▶ TASK GOAL
Bring together all lines of the material below that contain the string "valued".
※
(** * HYBRIDTRACK: GS1 barcode decoding and catalog matching

    A shallow embedding of the barcode engine of the expiry tracker
    ([parseGS1], [convertToParenthesized], [parseExpiryDate],
    [calculateExpiryStatus], [matchProduct], [buildMasterIndex]) and the
    properties its specification states about it; then of the catalog
    import ([parseMasterFile], [parseCSVLine], [saveMasterData]), the
    rows of [exportCSV], the drug codes ([extractNDCFromGTIN],
    [formatNDC]) and the PIN lock, with properties read off the code.

    Conventions of the embedding:
    - a JavaScript string is a [string]; its characters are code units
      below 256;
    - a JavaScript value that a caller may pass is a [jsval];
    - a number produced by [parseInt] is a [jsnum]: an integer-valued
      double, NaN or an infinity;
    - a call that may throw returns an [Outcome];
    - [State.masterData] (a [Map]) is the list of its entries in iteration
      order, [State.masterIndex] is a record of two [gmap]s;
    - the clock and the local time zone are an explicit [Env]. *)

From Stdlib Require Import ZArith List Ascii String Bool Lia DecimalString.
From stdpp Require Import gmap strings.

Local Open Scope string_scope.
Local Open Scope Z_scope.

(** ** JavaScript strings *)

Module JS.

Definition is_digit (c : ascii) : bool :=
  match c with
  | "0" | "1" | "2" | "3" | "4" | "5" | "6" | "7" | "8" | "9" => true
  | _ => false
  end%char.

(** [WhiteSpace] and [LineTerminator] code units below 256: what
    [String.prototype.trim] removes and what [parseInt] skips. *)
Definition is_space (c : ascii) : bool :=
  match nat_of_ascii c with
  | 9%nat | 10%nat | 11%nat | 12%nat | 13%nat | 32%nat | 160%nat => true
  | _ => false
  end.

Definition GS : ascii := ascii_of_nat 29.

Fixpoint all_chars (p : ascii -> bool) (s : string) : bool :=
  match s with
  | EmptyString => true
  | String c s' => p c && all_chars p s'
  end.

Fixpoint str_filter (p : ascii -> bool) (s : string) : string :=
  match s with
  | EmptyString => EmptyString
  | String c s' => if p c then String c (str_filter p s') else str_filter p s'
  end.

Fixpoint str_map (f : ascii -> ascii) (s : string) : string :=
  match s with
  | EmptyString => EmptyString
  | String c s' => String (f c) (str_map f s')
  end.

Fixpoint take_while (p : ascii -> bool) (s : string) : string :=
  match s with
  | EmptyString => EmptyString
  | String c s' => if p c then String c (take_while p s') else EmptyString
  end.

Fixpoint drop_while (p : ascii -> bool) (s : string) : string :=
  match s with
  | EmptyString => EmptyString
  | String c s' => if p c then drop_while p s' else s
  end.

Fixpoint str_rev_onto (s acc : string) : string :=
  match s with
  | EmptyString => acc
  | String c s' => str_rev_onto s' (String c acc)
  end.

Definition str_rev (s : string) : string := str_rev_onto s EmptyString.

Fixpoint str_drop (n : nat) (s : string) : string :=
  match n, s with
  | O, _ => s
  | S _, EmptyString => EmptyString
  | S n', String _ s' => str_drop n' s'
  end.

Fixpoint str_take (n : nat) (s : string) : string :=
  match n, s with
  | O, _ => EmptyString
  | S _, EmptyString => EmptyString
  | S n', String c s' => String c (str_take n' s')
  end.

Fixpoint str_repeat (c : ascii) (n : nat) : string :=
  match n with
  | O => EmptyString
  | S n' => String c (str_repeat c n')
  end.

Definition nonempty (s : string) : bool :=
  match s with EmptyString => false | String _ _ => true end.

(** [s.includes(c)] for a one-character needle. *)
Fixpoint includes (c : ascii) (s : string) : bool :=
  match s with
  | EmptyString => false
  | String c' s' => Ascii.eqb c' c || includes c s'
  end.

(** [s.startsWith(p)]; [strip_prefix] also returns what follows. *)
Fixpoint strip_prefix (p s : string) : option string :=
  match p, s with
  | EmptyString, _ => Some s
  | String _ _, EmptyString => None
  | String a p', String b s' => if Ascii.eqb a b then strip_prefix p' s' else None
  end.

Definition startsWith (p s : string) : bool :=
  match strip_prefix p s with Some _ => true | None => false end.

(** [s.substring(a, a + n)] with [a] inside the string or at its end. *)
Definition substring (a n : nat) (s : string) : string :=
  str_take n (str_drop a s).

(** [s.padStart(n, c)] *)
Definition padStart (n : nat) (c : ascii) (s : string) : string :=
  str_repeat c (n - String.length s) ++ s.

(** [s.slice(-n)] *)
Definition slice_last (n : nat) (s : string) : string :=
  str_drop (String.length s - n) s.

(** [s.trim()] *)
Definition trim (s : string) : string :=
  str_rev (drop_while is_space (str_rev (drop_while is_space s))).

(** [s.replace(/\D/g, '')] *)
Definition digits_only (s : string) : string := str_filter is_digit s.

(** [s.replace(/^0+/, '')] *)
Definition strip_zeros (s : string) : string :=
  drop_while (fun c => Ascii.eqb c "0") s.

(** [s.replace(/\x1d/g, '|')] *)
Definition gs_to_pipe (s : string) : string :=
  str_map (fun c => if Ascii.eqb c GS then "|"%char else c) s.

(** [s.replace(/\|/g, '')] *)
Definition drop_pipes (s : string) : string :=
  str_filter (fun c => negb (Ascii.eqb c "|")) s.

(** A regular expression of the shape [prefix(class{lo,hi})], searched
    like [String.prototype.match] does for a pattern without flags: the
    leftmost start wins, the class is taken greedily, and the captured
    group is returned. Every pattern of [parseGS1] has this shape. *)
Definition capture (p : ascii -> bool) (lo : nat) (hi : option nat)
    (rest : string) : option string :=
  let run := take_while p rest in
  if (lo <=? String.length run)%nat
  then Some (match hi with Some h => str_take h run | None => run end)
  else None.

Definition match_here (prefix : string) (p : ascii -> bool) (lo : nat)
    (hi : option nat) (s : string) : option string :=
  match strip_prefix prefix s with
  | Some rest => capture p lo hi rest
  | None => None
  end.

Fixpoint regex_match (prefix : string) (p : ascii -> bool) (lo : nat)
    (hi : option nat) (s : string) : option string :=
  match match_here prefix p lo hi s with
  | Some g => Some g
  | None =>
      match s with
      | EmptyString => None
      | String _ s' => regex_match prefix p lo hi s'
      end
  end.

(** [/^\d{lo,hi}$/.test(s)] *)
Definition digits_between (lo hi : nat) (s : string) : bool :=
  all_chars is_digit s && (lo <=? String.length s)%nat
  && (String.length s <=? hi)%nat.

(** [/^\d{2}/.test(s)] *)
Definition two_digits_first (s : string) : bool :=
  match s with
  | String a (String b _) => is_digit a && is_digit b
  | _ => false
  end.

End JS.

(** ** JavaScript values, numbers and outcomes *)

(** The numbers [parseInt] can return: NaN, an integer-valued double, or
    an infinity. *)
Inductive jsnum : Type :=
  | NaN
  | Fin (z : Z)
  | Inf (negative : bool).

Inductive jsval : Type :=
  | VUndefined
  | VNull
  | VBool (b : bool)
  | VNum (n : jsnum)
  | VStr (s : string)
  | VObj.

(** [ToBoolean] *)
Definition num_truthy (n : jsnum) : bool :=
  match n with
  | NaN => false
  | Fin z => negb (z =? 0)
  | Inf _ => true
  end.

Definition truthy (v : jsval) : bool :=
  match v with
  | VUndefined | VNull => false
  | VBool b => b
  | VNum n => num_truthy n
  | VStr s => JS.nonempty s
  | VObj => true
  end.

Inductive JsError : Type := TypeError | RangeError.

(** What a call does: it returns, it throws, or its loop is still running
    when the fuel of the model is spent. *)
Inductive Outcome (A : Type) : Type :=
  | Ok (a : A)
  | Throw (e : JsError)
  | Timeout.
Arguments Ok {A} a.
Arguments Throw {A} e.
Arguments Timeout {A}.

Definition bind {A B} (m : Outcome A) (k : A -> Outcome B) : Outcome B :=
  match m with
  | Ok a => k a
  | Throw e => Throw e
  | Timeout => Timeout
  end.

Notation "'let*' x ':=' m 'in' k" := (bind m (fun x => k))
  (at level 10, x name, m at level 100, k at level 200).

(** *** [parseInt] without a radix argument *)

Definition digit_val (c : ascii) : option Z :=
  let n := Z.of_nat (nat_of_ascii c) in
  if JS.is_digit c then Some (n - 48)
  else if (97 <=? n) && (n <=? 122) then Some (n - 87)
  else if (65 <=? n) && (n <=? 90) then Some (n - 55)
  else None.

Definition radix_digit (R : Z) (c : ascii) : bool :=
  match digit_val c with
  | Some v => v <? R
  | None => false
  end.

Fixpoint digits_value (R : Z) (s : string) (acc : Z) : Z :=
  match s with
  | EmptyString => acc
  | String c s' =>
      digits_value R s'
        (acc * R + match digit_val c with Some v => v | None => 0 end)
  end.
※
▶ EXERCISE RESULT
    - a number produced by [parseInt] is a [jsnum]: an integer-valued
(** The numbers [parseInt] can return: NaN, an integer-valued double, or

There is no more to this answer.